_Task requirements_
Look below for lines that hold the string "transcript" and copy each one.

_Data extracted from a collection_
(* ===== verification/ThresholdCommands.v ===== *)
(** * The commands of the threshold operator ([threshold-dkg.mjs], [threshold-group.mjs])

    The command line of the key generation, one command a round, over the files that
    its participants exchange, and that of the group manifest.  A file is the JSON
    value it holds; a value that is written is read again without its undefined
    fields.  The options are those that [parseArgs] of Node reads. *)

From S2P Require Import Prelude Js Hex CanonicalJson Json JsonText Vendor ScalarField ThresholdCrypto ThresholdGroup DkgShares DkgCeremony Policies ErrorText CommandLine.
From stdpp Require Import gmap.

Open Scope Z_scope.

(** The files of an operator, what its random generator still draws, and what was
    printed. *)
Record workspace `{NodeCrypto, SealCrypto} := {
  ws_files : gmap string value;
  ws_entropy : entropy;
  ws_printed : list value
}.

(** [Number(v)]; a number that is no safe integer is refused as [NaN] is. *)
Definition number_value (v : value) : value :=
  match to_number v with Some z => VNum z | None => VFrac "NaN" end.

Section commands.
Context `{Ethers, NobleBls, !NodeCrypto, UrlApi, !SealCrypto, !KeyStorage, LocaleApi}.

Definition readJson (path : value) (name : string) : eff workspace value := λ w,
  match path with
  | VStr p =>
      if bool_decide (p = "") then (Throw (name +:+ " path is required"), w)
      else (from_option_or ("ENOENT: no such file or directory, open '" +:+ p +:+ "'") (ws_files w !! p), w)
  | _ => (Throw (name +:+ " path is required"), w)
  end.
Definition writeJson (path v : value) : eff workspace unit := λ w,
  match path with
  | VStr p =>
      if bool_decide (p = "") then (Throw "--out is required", w)
      else match ws_files w !! p with
           | Some _ => (Throw ("refusing to overwrite " +:+ p), w)
           | None => (Ok tt, {| ws_files := <[p := reread v]> (ws_files w); ws_entropy := ws_entropy w;
                                ws_printed := ws_printed w |})
           end
  | _ => (Throw "--out is required", w)
  end.
Definition print (v : value) : eff workspace unit :=
  eff_modify (λ w, {| ws_files := ws_files w; ws_entropy := ws_entropy w; ws_printed := ws_printed w ++ [v] |}).
(** A step that draws. *)
Definition drawing {A} (m : eff entropy A) : eff workspace A := λ w,
  let '(r, s) := m (ws_entropy w) in
  (r, {| ws_files := ws_files w; ws_entropy := s; ws_printed := ws_printed w |}).

Section dkg.
Context (e : environment) (o : value).
Let option k := prop_opt o k.

Definition thresholdPassword : eff workspace string :=
  password ← eff_lift (readSecret e "VRF_THRESHOLD_KEY_PASSWORD" true); mret (default "" password).
Definition dkg_ceremony : value := match option "ceremony" with VUndef => VStr "dkg" | v => v end.
Definition reads_optional (path : value) (name : string) (missing : value) : eff workspace value :=
  if truthy path then readJson path name else mret missing.

(** [dealerRoster] is that of the packets' function unless one is given. *)
Definition ceremonyOptions : eff workspace ceremony_options :=
  roster ← readJson (option "roster") "roster";
  previous ← reads_optional (option "previous") "previous manifest" VUndef;
  mret {| o_ceremony := to_str dkg_ceremony; o_sessionId := option "session"; o_epoch := number_value (option "epoch");
          o_threshold := number_value (option "threshold"); o_roster := roster; o_dealerRoster := roster;
          o_previousManifest := previous; o_previousManifestHash := or_null (option "previous-manifest-hash");
          o_selectedDealerIds := filter (λ s, s ≠ "")
            (split_on "," (to_str (nullish (option "selected-dealers") (VStr "")))) |}.
(** In a resharing the dealers are the participants of the previous manifest. *)
Definition resharing_roster (roster : value) : eff workspace value :=
  if strict_eq dkg_ceremony (VStr "reshare") then
    previous ← readJson (option "previous") "previous manifest";
    participants ← eff_lift (prop previous "participants");
    mret (match participants with VUndef => roster | v => v end)
  else mret roster.
Definition with_dealers (c : ceremony_options) (dealers : value) : ceremony_options :=
  {| o_ceremony := o_ceremony c; o_sessionId := o_sessionId c; o_epoch := o_epoch c; o_threshold := o_threshold c;
     o_roster := o_roster c; o_dealerRoster := dealers; o_previousManifest := o_previousManifest c;
     o_previousManifestHash := o_previousManifestHash c; o_selectedDealerIds := o_selectedDealerIds c |}.
(** A list that is none is refused where it is read. *)
Definition reads_items (k name : string) : eff workspace (list value) :=
  v ← readJson (option k) name; eff_lift (items v).

Definition identityCommand : eff workspace unit :=
  password ← thresholdPassword;
  '(participant, keystore) ← drawing (generateParticipant (option "id") (option "endpoint") password WORK_FACTOR);
  _ ← writeJson (option "out") keystore;
  writeJson (option "descriptor") participant.
Definition attestCommand : eff workspace unit :=
  manifest ← readJson (option "manifest") "manifest";
  keystore ← readJson (option "keystore") "keystore";
  password ← thresholdPassword;
  attestation ← eff_lift (attestManifest manifest keystore password);
  print attestation.
Definition bindCommand : eff workspace unit :=
  manifest ← readJson (option "manifest") "manifest";
  keystore ← readJson (option "keystore") "keystore";
  password ← thresholdPassword;
  bound ← drawing (bindKeystoreToManifest keystore password manifest (option "manifest-hash") WORK_FACTOR);
  writeJson (option "out") bound.
Definition dealCommand : eff workspace unit :=
  c ← ceremonyOptions;
  keystore ← readJson (option "keystore") "keystore";
  password ← thresholdPassword;
  '(packet, state) ← drawing (createDealBundle c keystore password WORK_FACTOR);
  _ ← writeJson (option "out") packet;
  writeJson (option "state-out") state.
Definition respondCommand : eff workspace unit :=
  c ← ceremonyOptions;
  dealers ← resharing_roster (o_roster c);
  keystore ← readJson (option "keystore") "keystore";
  password ← thresholdPassword;
  deals ← reads_items "deals" "deals";
  response ← eff_lift (createResponseBundle (with_dealers c dealers) keystore password deals);
  writeJson (option "out") response.
Definition resolveCommand : eff workspace unit :=
  keystore ← readJson (option "keystore") "keystore";
  state ← readJson (option "state") "dealer state";
  password ← thresholdPassword;
  deal ← readJson (option "deal") "deal";
  responses ← reads_items "responses" "responses";
  roster ← readJson (option "roster") "roster";
  dealers ← resharing_roster roster;
  resolution ← eff_lift (createResolutionBundle roster dealers keystore state password deal responses);
  writeJson (option "out") resolution.
Definition finalizeCommand : eff workspace unit :=
  c ← ceremonyOptions;
  dealers ← resharing_roster (o_roster c);
  keystore ← readJson (option "keystore") "keystore";
  password ← thresholdPassword;
  deals ← reads_items "deals" "deals";
  responses ← reads_items "responses" "responses";
  resolutions ← (if truthy (option "resolutions") then reads_items "resolutions" "resolutions" else mret []);
  '(finalization, finalized, transcript) ←
    drawing (finalizeCeremony (with_dealers c dealers) keystore password WORK_FACTOR deals responses resolutions);
  _ ← writeJson (option "out") finalization;
  _ ← writeJson (option "keystore-out") finalized;
  if truthy (option "transcript-out") then writeJson (option "transcript-out") transcript else mret tt.
Definition assembleCommand : eff workspace unit :=
  finalizations ← reads_items "finalizations" "finalizations";
  roster ← reads_items "roster" "roster";
  manifest ← eff_lift (assembleManifest finalizations roster {|
    mo_network := option "network"; mo_chainId := number_value (option "chain-id");
    mo_verifierAdapter := option "verifier-adapter"; mo_softwareCommit := option "software-commit";
    mo_containerDigest := option "container-digest";
    mo_previousManifestHash := or_null (option "previous-manifest-hash") |});
  writeJson (option "out") manifest.

Definition dkgCommand (command : string) : eff workspace unit :=
  if bool_decide (command = "identity") then identityCommand
  else if bool_decide (command = "attest") then attestCommand
  else if bool_decide (command = "bind") then bindCommand
  else if bool_decide (command = "deal") then dealCommand
  else if bool_decide (command = "respond") then respondCommand
  else if bool_decide (command = "resolve") then resolveCommand
  else if bool_decide (command = "finalize") then finalizeCommand
  else if bool_decide (command = "assemble") then assembleCommand
  else eff_throw "usage: threshold-dkg.mjs identity|deal|respond|resolve|finalize|assemble|attest|bind".
End dkg.

(** ** The group manifest *)

Definition group_options_of (o previous : value) : group_options := {|
  allowLoopback := truthy (prop_opt o "allow-loopback"); previousManifest := previous;
  trustedPreviousManifestHash := prop_opt o "trusted-previous-hash" |}.
(** What [validate] prints of a group. *)
Definition group_summary (g : group) : value := VObj [
  ("manifestHash", VStr (g_manifestHash g)); ("keyHash", VStr (g_keyHash g));
  ("threshold", VNum (b_threshold (g_body g)));
  ("participants", VNum (Z.of_nat (length (b_participants (g_body g)))));
  ("validAttesters", VArr (VStr <$> g_validAttesters g));
  ("validHandoffAttesters", VArr (VStr <$> g_validHandoffAttesters g))].
(** And [aggregate] of a proof. *)
Definition proof_summary (p : aggregate_proof) : value := VObj [
  ("manifestHash", VStr (ap_manifestHash p)); ("keyHash", VStr (ap_keyHash p)); ("message", VStr (ap_message p));
  ("signature", VStr (ap_signature p)); ("proofData", VStr (hexlify (ap_proofData p)));
  ("shareIndexes", VArr (VStr <$> ap_shareIndexes p))].

Definition groupCommand (o : value) (command : string) : eff workspace unit :=
  let option k := prop_opt o k in
  if bool_decide (command = "validate") then
    manifest ← readJson (option "file") "manifest";
    previous ← reads_optional (option "previous") "previous manifest" VUndef;
    g ← eff_lift (validateGroupManifest manifest (group_options_of o previous));
    print (group_summary g)
  else if bool_decide (command = "aggregate") then
    previous ← reads_optional (option "previous") "previous manifest" VUndef;
    manifest ← readJson (option "manifest") "manifest";
    _ ← eff_lift (validateGroupManifest manifest (group_options_of o previous));
    shares ← readJson (option "shares") "shares";
    p ← eff_lift (aggregateFromFiles manifest shares (group_options_of o previous));
    print (proof_summary p)
  else eff_throw "usage: threshold-group.mjs validate --file <group.json> [--previous <group.json> --trusted-previous-hash 0x...] | aggregate --manifest <group.json> --shares <shares.json>".
End commands.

_Written response_
  '(finalization, finalized, transcript) ←
  if truthy (option "transcript-out") then writeJson (option "transcript-out") transcript else mret tt.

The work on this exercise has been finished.